Quantitation of differential AS events controlled by hnRNPA1 from RNA-seq using JUM. (A, left panel) siRNA-mediated knockdown of hnRNPA1 at the protein level. K562 cells were transfected with either nonspecific control siRNA oligos (scr si) or hnRNPA1 duplex siRNA oligos. After a second round of siRNA transfection, the cells were harvested for RNA isolation or protein lysates. (Right panel) JUM is a splicing annotation-independent method for determining pre-mRNA splicing patterns from RNA-seq data. Only splice junction-spanning reads were taken into account for quantitation. This resulted in a quantitative comparison of AS events (1828) whose splicing patterns were significantly altered in the hnRNPA1 knockdown samples versus the control (false discovery rate [FDR], P < 0.05), covering 1421 genes.
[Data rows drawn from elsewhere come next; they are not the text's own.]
(* ===== verification/Process.v ===== *)
(** * Contributor processes

    What the agent (crates/rampage-agent/src/main.rs) and the edge worker
    (crates/rampage-edge/src/lib.rs) share: computations over a process's own state that read
    the clock, draw identifiers and call the controller over the mesh; JSON files; and the
    controller a contributor pins when it enrolls. *)

From S2P Require Import Prelude.
From S2P Require Import Codec.
From S2P Require Import Text.
From S2P Require Import Contracts.
From S2P Require Import Wire.
From S2P Require Import Signing.
From S2P Require Import Storage.
From S2P Require Import Worker.
From S2P Require Import Net.
From S2P Require Import Mesh.
Import Text.
#[local] Open Scope Z_scope.

(** [anyhow::Error] in these processes: a message, the mesh's, a refusal of the controller,
    the errors of serde_json, hex, uuid, reqwest and the executor, and a panic. *)
Module Trouble.
Inductive t :=
| Complaint (text : string)
| MeshFailed (fault : Fault)
| Rejected (status : Z) (body : Value)
| NotJson
| NotHex
| NotUuid
| HttpFailed
| Execution (error : ExecutionError.t)
| Panic.
End Trouble.

(** [endpoint.addr()], as text. *)
Record Address := mkAddress { address_id : string; ip_addrs : list string; relay_addrs : list string }.

(** What a process draws from its surroundings, by the number of the draw: the clock, new
    identifiers and secrets, its own address, the processors, and the course of a call: the
    connection, the time it took, and whether the answer came before the timer; the monotonic
    clock, whether a file is there or a thread has ended, the status and body of an answer
    over HTTP, and whether a look at a path fails, which [Path::is_file] and [Path::exists] report
    as no file. *)
Record Surroundings := mkSurroundings {
  clock : nat → DateTime;
  fresh : nat → Uuid;
  secret : nat → string;
  address : nat → Address;
  available_parallelism : nat → option Z;
  connected : nat → Timed Link;
  elapsed : nat → Z;
  answered : nat → Timed ();
  execution : nat → Worker.Env;
  instant : nat → Z;
  sight : nat → bool;
  http : nat → option (Z * string);
  unseen : nat → bool
}.

(** The draws made, the requests sent, and the state of the process. *)
Record World (S : Type) := mkWorld { draws : nat; sent : list MeshControlRequestV1.t; state : S }.
Arguments mkWorld {S} _ _ _.
Arguments draws {S} _.
Arguments sent {S} _.
Arguments state {S} _.

Definition P (S A : Type) : Type := Surroundings → World S → result Trouble.t A * World S.

#[global] Instance P_ret S : MRet (P S) := λ A a env w, (Ok a, w).
#[global] Instance P_bind S : MBind (P S) := λ A B f m env w,
  match m env w with
  | (Ok a, w') => f a env w'
  | (Err e, w') => (Err e, w')
  end.

Section effects.
Context {S : Type}.

Definition look {A} (f : S → A) : P S A := λ env w, (Ok (f (state w)), w).
Definition change (f : S → S) : P S () := λ env w, (Ok (), mkWorld (draws w) (sent w) (f (state w))).
Definition draw {A} (f : Surroundings → nat → A) : P S A := λ env w,
  (Ok (f env (draws w)), mkWorld (Datatypes.S (draws w)) (sent w) (state w)).
Definition raise {A} (e : Trouble.t) : P S A := λ env w, (Err e, w).
(** [r.map_err(f)?], [anyhow::ensure!] and [ok_or_else]. *)
Definition try_ {E A} (f : E → Trouble.t) (r : result E A) : P S A :=
  match r with Ok a => mret a | Err e => raise (f e) end.
Definition assert_ (b : bool) (text : string) : P S () := if b then mret () else raise (Trouble.Complaint text).
Definition obtain {A} (o : option A) (e : Trouble.t) : P S A :=
  match o with Some a => mret a | None => raise e end.
(** [match m { Ok(..) => .., Err(..) => .. }]. *)
Definition outcome {A} (m : P S A) : P S (result Trouble.t A) := λ env w,
  let '(r, w') := m env w in (Ok r, w').

(** One request to the controller; it is on record once the connection stands. *)
Definition call {codec : Codec} {wire : MeshWire} (deadline : Z) (one_shot : bool) (request : MeshControlRequestV1.t)
    : P S MeshControlResponseV1.t := λ env w,
  let n := draws w in
  let reached := match connected env n with Completed (Some _) => true | _ => false end in
  (map_err Trouble.MeshFailed
     (control_request_with_policy deadline (connected env n) (elapsed env n) (answered env n) request one_shot).1,
   mkWorld (Datatypes.S n) (if reached then sent w ++ [request] else sent w) (state w)).
End effects.

(** ** JSON files *)

(** [serde_json::to_vec_pretty], and that white space does not matter to the parser. *)
Class Pretty := { json_to_string_pretty : Value → string }.
Class PrettyLaws {codec : Codec} (pretty : Pretty) : Prop :=
  pretty_parses v : json_from_str (json_to_string_pretty v) = json_from_str (json_to_string v).

Section files.
Context {codec : Codec} {pretty : Pretty}.
(** The bytes of a file of at most [max_bytes], parsed. *)
Definition read_json `{Wire A} (max_bytes : Z) (bytes : string) : result Trouble.t A :=
  if max_bytes <? len bytes then Err (Trouble.Complaint "bounded JSON input is invalid")
  else map_err (λ _, Trouble.NotJson) (decode_json bytes).
Definition pretty_json `{Wire A} (value : A) : string := json_to_string_pretty (to_value value).
End files.

(** [serde_json::from_value::<Option<A>>]. *)
Definition optional_from_value `{Wire A} (v : Value) : option (option A) :=
  match v with VNull => Some None | v => Some <$> from_value v end.

(** ** The pinned controller *)

Module PinnedControllerV1.
Record t := mk {
  schema : string; endpoint : MeshEndpointRecordV1.t; governor_public_key : string; enrolled_at : DateTime
}.
Definition SCHEMA : string := "rampage.pinned-controller.v1".
End PinnedControllerV1.

(** [s.split_once(c)]. *)
Fixpoint split_once (c : ascii) (s : string) : option (string * string) :=
  match s with
  | "" => None
  | String d s =>
      if c == d then Some ("", s)
      else '(a, b) ← split_once c s; Some (String d a, b)
  end.

Definition is_hex_key (key : string) : bool := (len key =? 64) && all_bytes is_ascii_hexdigit key.

Section enrollment.
Context {codec : Codec} {crypto : Crypto} {ser : Serializer} {render : Render} {iroh : Iroh}.

Definition mesh_config_for_controller (record : MeshEndpointRecordV1.t) : result Trouble.t MeshConfig.t :=
  let mode := if no_elems (MeshEndpointRecordV1.relay_urls record) then MeshMode.LocalOnly
              else MeshMode.PrivateRelay (MeshEndpointRecordV1.relay_urls record) in
  let config := MeshConfig.mk "rampage.mesh-config.v1" mode {[MeshEndpointRecordV1.endpoint_id record]} in
  _ ← map_err (λ e, Trouble.MeshFailed (Mesh e)) (validate config);
  Ok config.

Definition validate_controller_pin (pin : PinnedControllerV1.t) : result Trouble.t () :=
  let endpoint := PinnedControllerV1.endpoint pin in
  _ ← ensure (PinnedControllerV1.schema pin == PinnedControllerV1.SCHEMA)
        (Trouble.Complaint "unsupported controller pin schema");
  _ ← ensure (is_hex_key (MeshEndpointRecordV1.endpoint_id endpoint)
              && is_hex_key (PinnedControllerV1.governor_public_key pin))
        (Trouble.Complaint "controller pin contains a malformed identity");
  _ ← map_err (λ _, Trouble.Complaint "stored controller route signature is invalid")
        (verify_pinned_mesh_endpoint_with_key (PinnedControllerV1.governor_public_key pin) endpoint);
  _ ← map_err (λ e, Trouble.MeshFailed (Mesh e)) (endpoint_addr_from_pinned_record endpoint);
  Ok ().

Definition pin_from_invitation (now : DateTime) (invitation : EnrollmentInviteV1.t)
    : result Trouble.t PinnedControllerV1.t :=
  endpoint ← ok_or (Trouble.Complaint "invitation omitted its controller mesh endpoint")
               (EnrollmentInviteV1.controller_mesh invitation);
  governor_public_key ← ok_or (Trouble.Complaint "invitation omitted its Governor public key")
                          (EnrollmentInviteV1.governor_public_key invitation);
  let pin := PinnedControllerV1.mk PinnedControllerV1.SCHEMA endpoint governor_public_key now in
  _ ← validate_controller_pin pin;
  Ok pin.

Definition parse_enrollment_code (code : string) : result Trouble.t (Uuid * string) :=
  '(invite_id, secret) ← ok_or (Trouble.Complaint "enrollment code has an invalid shape") (split_once "." code);
  id ← ok_or Trouble.NotUuid (uuid_parse invite_id);
  Ok (id, secret).

Definition parse_device_kind (value : string) : result Trouble.t DeviceKind.t :=
  if value == "desktop" then Ok DeviceKind.Desktop
  else if value == "laptop" then Ok DeviceKind.Laptop
  else if value == "server" then Ok DeviceKind.Server
  else if value == "steam_deck" then Ok DeviceKind.SteamDeck
  else if value == "phone" then Ok DeviceKind.Phone
  else if value == "tablet" then Ok DeviceKind.Tablet
  else if value == "console" then Ok DeviceKind.Console
  else Err (Trouble.Complaint ("unsupported device kind " +:+ value)).
End enrollment.

(** ** Computations that leave the state alone *)

(** Whether they succeed or fail. *)
Definition quiet {S A} (m : P S A) : Prop := ∀ env w, state (m env w).2 = state w.
Lemma quiet_ret {S A} (a : A) : quiet (S := S) (mret a).
Proof. done. Qed.
Lemma quiet_bind {S A B} (m : P S A) (f : A → P S B) : quiet m → (∀ a, quiet (f a)) → quiet (m ≫= f).
Proof.
  intros Hm Hf env w. unfold mbind, P_bind. specialize (Hm env w).
  destruct (m env w) as [[a|e] w']; [|done]. by rewrite Hf.
Qed.
Lemma quiet_draw {S A} (f : Surroundings → nat → A) : quiet (S := S) (draw f).
Proof. done. Qed.
Lemma quiet_look {S A} (f : S → A) : quiet (look f).
Proof. done. Qed.
Lemma quiet_call {codec : Codec} {wire : MeshWire} {S} deadline one_shot request : quiet (S := S) (call deadline one_shot request).
Proof. done. Qed.
Lemma quiet_raise {S A} e : quiet (S := S) (A := A) (raise e).
Proof. done. Qed.
Create HintDb quiet.
#[export] Hint Resolve quiet_ret quiet_bind quiet_draw quiet_look quiet_call quiet_raise : quiet.
Ltac quiet := repeat first [solve [eauto with quiet] | apply quiet_bind; intros | case_match; simplify_eq].

Lemma quiet_assert {S} b text : quiet (S := S) (assert_ b text).
Proof. unfold assert_. by destruct b. Qed.
Lemma quiet_try {S E A} f (r : result E A) : quiet (S := S) (try_ f r).
Proof. by destruct r. Qed.
Lemma quiet_obtain {S A} (o : option A) e : quiet (S := S) (obtain o e).
Proof. by destruct o. Qed.
#[export] Hint Resolve quiet_assert quiet_try quiet_obtain : quiet.

Lemma P_bind_ok {S A B} (m : P S A) (f : A → P S B) env w b w' :
  (m ≫= f) env w = (Ok b, w') → ∃ a w1, m env w = (Ok a, w1) ∧ f a env w1 = (Ok b, w').
Proof. unfold mbind, P_bind. destruct (m env w) as [[a|e] w1]; [|done]. eauto. Qed.
Lemma assert_ok {S} b text env (w : World S) w' : assert_ b text env w = (Ok (), w') → b = true ∧ w' = w.
Proof. unfold assert_. destruct b; [|done]. by intros [= <-]. Qed.
Lemma try_ok {S E A} f (r : result E A) env (w : World S) a w' : try_ f r env w = (Ok a, w') → r = Ok a ∧ w' = w.
Proof. destruct r; [|done]. by intros [= <- <-]. Qed.

(** ** Invariants *)

(** A computation keeps an invariant of the state, whether it succeeds or fails, and what it
    returns satisfies a condition. *)
Definition holds {S A} (I : S → Prop) (m : P S A) (Q : A → Prop) : Prop :=
  ∀ env w, I (state w) → I (state (m env w).2) ∧ ∀ a, (m env w).1 = Ok a → Q a.

Section rules.
Context {S : Type} (I : S → Prop).

Lemma holds_ret {A} (a : A) (Q : A → Prop) : Q a → holds I (mret a) Q.
Proof. intros HQ env w Hw. split; [done|]. by intros ? [= <-]. Qed.
Lemma holds_bind {A B} (m : P S A) (f : A → P S B) (Q : A → Prop) (R : B → Prop) :
  holds I m Q → (∀ a, Q a → holds I (f a) R) → holds I (m ≫= f) R.
Proof.
  intros Hm Hf env w Hw. unfold mbind, P_bind. destruct (Hm env w Hw) as [H1 H2].
  destruct (m env w) as [[a|e] w1]; [|done]. apply Hf; [by apply H2|done].
Qed.
Lemma holds_weaken {A} (m : P S A) (Q R : A → Prop) : holds I m Q → (∀ a, Q a → R a) → holds I m R.
Proof. intros Hm HQR env w Hw. destruct (Hm env w Hw) as [H1 H2]. eauto. Qed.
Lemma holds_quiet {A} (m : P S A) : quiet m → holds I m (λ _, True).
Proof. intros Hm env w Hw. by rewrite Hm. Qed.
Lemma holds_draw {A} (f : Surroundings → nat → A) : holds I (draw f) (λ a, ∃ env n, a = f env n).
Proof. intros env w Hw. split; [done|]. intros a [= <-]. eauto. Qed.
Lemma holds_look {A} (f : S → A) : holds I (look f) (λ a, ∃ s, I s ∧ a = f s).
Proof. intros env w Hw. split; [done|]. intros a [= <-]. eauto. Qed.
Lemma holds_change f : (∀ s, I s → I (f s)) → holds I (change f) (λ _, True).
Proof. intros Hf env w Hw. split; [by apply Hf|done]. Qed.
Lemma holds_raise {A} e (Q : A → Prop) : holds I (raise e) Q.
Proof. by intros env w Hw. Qed.
Lemma holds_try {E A} f (r : result E A) : holds I (try_ f r) (λ a, r = Ok a).
Proof. destruct r; intros env w Hw; (split; [done|]); [by intros ? [= <-]|done]. Qed.
Lemma holds_assert b text : holds I (assert_ b text) (λ _, b = true).
Proof. destruct b; intros env w Hw; (split; [done|]); done. Qed.
Lemma holds_obtain {A} (o : option A) e : holds I (obtain o e) (λ a, o = Some a).
Proof. destruct o; intros env w Hw; (split; [done|]); [by intros ? [= <-]|done]. Qed.
Lemma holds_outcome {A} (m : P S A) (Q : A → Prop) :
  holds I m Q → holds I (outcome m) (λ r, ∀ a, r = Ok a → Q a).
Proof.
  intros Hm env w Hw. unfold outcome. destruct (Hm env w Hw) as [H1 H2].
  destruct (m env w) as [r w1]. split; [done|]. by intros ? [= <-].
Qed.
Lemma holds_any {A} (m : P S A) (Q : A → Prop) : holds I m Q → holds I m (λ _, True).
Proof. intros Hm. by eapply holds_weaken. Qed.
End rules.

Create HintDb holds.
#[export] Hint Resolve holds_draw holds_look holds_raise holds_try holds_assert holds_obtain : holds.
(** One rule per form of computation; what is left are the updates and the facts. *)
Ltac hold :=
  repeat match goal with
  | |- holds _ ((match _ with _ => _ end) ≫= _) _ => eapply (holds_bind _ _ _ (λ _, True)); [|intros ? _]
  | |- holds _ (_ ≫= _) _ => eapply holds_bind; [|let H := fresh "H" in intros ? H; cbv beta in H]
  | |- holds _ (mret _) _ => apply holds_ret
  | |- holds _ (raise _) _ => apply holds_raise
  | |- holds _ (if ?b then _ else _) _ => destruct b eqn:?
  | |- holds _ (match ?x with _ => _ end) _ => destruct x eqn:?
  | |- holds _ (outcome _) _ => eapply holds_outcome
  | |- holds _ _ _ => first [solve [eauto with holds] | eapply holds_any; solve [eauto with holds]]
  end.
The expression levels of a set of annotated events was quantitated to determine distributions over “percent spliced in” (PSI or Ψ) values. (B) Gene ontology (GO) enrichment analysis of the hnRNPA1 splicing target genes from the JUM splicing analysis against 10,043 expressed genes (reads per kilobase per million mapped reads [RPKM] > 1) in K562 cells. Categories of related genes are listed at the left, and the enrichment significance (−log FDR) is indicated along the X-axis.